Within a single mammalian cell, thousands of mitochondria form a dynamic network. Mitochondrial fission and fusion drive the dynamics of these networks. An imbalance between these two processes leads to dysfunctional mitochondria and cell damage. Therefore, mitochondrial dynamics are attractive therapeutic targets for a variety of diseases, including neurodegenerative disorders. My research approach utilizes specific rationally-designed peptides to inhibit protein-protein interactions as pharmacological tools to understand the mechanisms that regulate mitochondrial dynamics. These peptide inhibitors have clinical potential through their remarkable specificity, conformational flexibility, and ability to easily penetrate the blood-brain barrier and cell membranes.

Owen Smith

Department of Chemical and Systems Biology
Straight Lab

My research concentrates on studying mechanisms that maintain genomic integrity.
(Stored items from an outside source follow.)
(** ** Lemmas *)

Lemma ApplyBitmap_rows vec base bm :
  dv_wf vec -> dv_type base = dv_type vec -> dv_count base = dv_count vec ->
  length (cells base) = dv_count vec ->
  (forall i, IsNull base i = true) ->
  (forall i, i < dv_count vec -> buf_bit bm i = negb (IsNull vec i)) ->
  (forall i, i < dv_count vec -> IsNull vec i = false -> cells base !! i = cells vec !! i) ->
  exists v, ApplyBitmap bm base = Ok v /\ seg_equiv vec v.
Proof.
  intros Hwf Ht Hc Hl Hnull Hbits Hcells. pose proof Hwf as [Hst Hcnt Hclear Hce].
  destruct (ApplyBitmap_spec bm base) as (v & -> & Hvc & Hvt & Hvn & HvN); [lia|].
  assert (forall i, IsNull v i = IsNull vec i) as HN.
  { intros i. rewrite HvN, Hc. destruct (decide (i < dv_count vec)).
    - by rewrite Hbits, negb_involutive.
    - rewrite Hnull, Hclear by lia. done. }
  exists v. split; [done|]. split_and!.
  - split; rewrite ?Hvt, ?Ht, ?Hvn, ?Hc, ?Hvc, ?Hl; [done|done| |].
    + intros i Hi. rewrite HN. auto.
    + intros i. rewrite HN. intros Hi. destruct (decide (i < dv_count vec)); [done|].
      rewrite Hclear in Hi by lia. done.
  - unfold dv_full. rewrite Hvc, Hl. lia.
  - congruence.
  - apply dv_rows_ext; [len|]. intros i Hi. rewrite length_dv_rows in Hi.
    rewrite lookup_dv_rows by done. f_equal. unfold dv_row. rewrite HN, Hvc.
    destruct (IsNull vec i) eqn:E; [done|]. symmetry. auto.
Qed.

Lemma IsNull_Reset t n i : IsNull (Reset t n) i = true.
Proof. unfold Reset, IsNull. destruct (storage_of t); simpl; by rewrite Z.bits_0. Qed.

Lemma Reset_fields t n : dv_type (Reset t n) = t /\ dv_count (Reset t n) = n.
Proof. unfold Reset. by destruct (storage_of t). Qed.

(** The three ways a decoded array becomes the vector. *)
Lemma apply_ints vec arr bm :
  dv_wf vec -> storage_of (dv_type vec) = SInt -> length arr = dv_count vec ->
  (forall i, i < dv_count vec -> buf_bit bm i = negb (IsNull vec i)) ->
  (forall i, i < dv_count vec -> IsNull vec i = false -> arr !! i = int_data vec !! i) ->
  exists v, ApplyBitmap bm (with_int arr (Reset (dv_type vec) (dv_count vec))) = Ok v /\ seg_equiv vec v.
Proof.
  intros Hwf Hs Hl Hb Ha. destruct (Reset_fields (dv_type vec) (dv_count vec)) as [Ht Hc].
  apply ApplyBitmap_rows; try done.
  - unfold cells. simpl. rewrite Ht, Hs. by rewrite length_fmap.
  - intros i. apply IsNull_Reset.
  - intros i Hi Hn. unfold cells. simpl. rewrite Ht, Hs. rewrite !list_lookup_fmap. by rewrite Ha.
Qed.

Lemma apply_floats vec arr bm :
  dv_wf vec -> storage_of (dv_type vec) = SFloat -> length arr = dv_count vec ->
  (forall i, i < dv_count vec -> buf_bit bm i = negb (IsNull vec i)) ->
  (forall i, i < dv_count vec -> IsNull vec i = false -> arr !! i = float_data vec !! i) ->
  exists v, ApplyBitmap bm (with_float arr (Reset (dv_type vec) (dv_count vec))) = Ok v /\ seg_equiv vec v.
Proof.
  intros Hwf Hs Hl Hb Ha. destruct (Reset_fields (dv_type vec) (dv_count vec)) as [Ht Hc].
  apply ApplyBitmap_rows; try done.
  - unfold cells. simpl. rewrite Ht, Hs. by rewrite length_fmap.
  - intros i. apply IsNull_Reset.
  - intros i Hi Hn. unfold cells. simpl. rewrite Ht, Hs. rewrite !list_lookup_fmap. by rewrite Ha.
Qed.

Lemma apply_strs vec arr bm :
  dv_wf vec -> storage_of (dv_type vec) = SStr -> length arr = dv_count vec ->
  (forall i, i < dv_count vec -> buf_bit bm i = negb (IsNull vec i)) ->
  (forall i, i < dv_count vec -> IsNull vec i = false -> arr !! i = str_data vec !! i) ->
  exists v, ApplyBitmap bm (with_str arr (Reset (dv_type vec) (dv_count vec))) = Ok v /\ seg_equiv vec v.
Proof.
  intros Hwf Hs Hl Hb Ha. destruct (Reset_fields (dv_type vec) (dv_count vec)) as [Ht Hc].
  apply ApplyBitmap_rows; try done.
  - unfold cells. simpl. rewrite Ht, Hs. by rewrite length_fmap.
  - intros i. apply IsNull_Reset.
  - intros i Hi Hn. unfold cells. simpl. rewrite Ht, Hs. rewrite !list_lookup_fmap. by rewrite Ha.
Qed.

(** The array read with a default for NULL rows. *)
Definition rows_or {A} (d : A) (arr : list A) (vec : DataVector) : list A :=
  map (fun i => if IsNull vec i then d else default d (arr !! i)) (seq 0 (dv_count vec)).

Lemma row_or_mapM {A} (d : A) (arr : list A) vec :
  (forall i, IsNull vec i = false -> i < length arr) ->
  mapM_r (row_or d arr vec) (seq 0 (dv_count vec)) = Ok (rows_or d arr vec).
Proof.
  intros H. apply mapM_r_Ok. intros i _. unfold row_or.
  destruct (IsNull vec i) eqn:E; [done|].
  destruct (lookup_lt_is_Some_2 arr i (H i E)) as [x ->]. done.
Qed.

Lemma length_rows_or {A} (d : A) arr vec : length (rows_or d arr vec) = dv_count vec.
Proof. unfold rows_or. by rewrite length_map, length_seq. Qed.

Lemma lookup_rows_or {A} (d : A) arr vec i :
  i < dv_count vec ->
  rows_or d arr vec !! i = Some (if IsNull vec i then d else default d (arr !! i)).
Proof.
  intros H. unfold rows_or. etransitivity; [apply (list_lookup_fmap _ (seq 0 _))|].
  by rewrite lookup_seq_lt.
Qed.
During cell division the cell duplicates the genome and segregates each copy into a daughter cell. Chromosome segregation requires a single attachment point to each sister chromatid called a kinetochore. The Kinetochore is built upon the centromere, a constitutive DNA-protein complex. I am interested in understanding molecular mechanisms that control maintenance of the centromeric chromatin. A better understanding of this complex problem can provide insight into how aneuploidy arises and how it can contribute to cancer formation. Importantly basic research advances in this area are potentially of interest to those hoping to develop therapeutics for cancer treatment.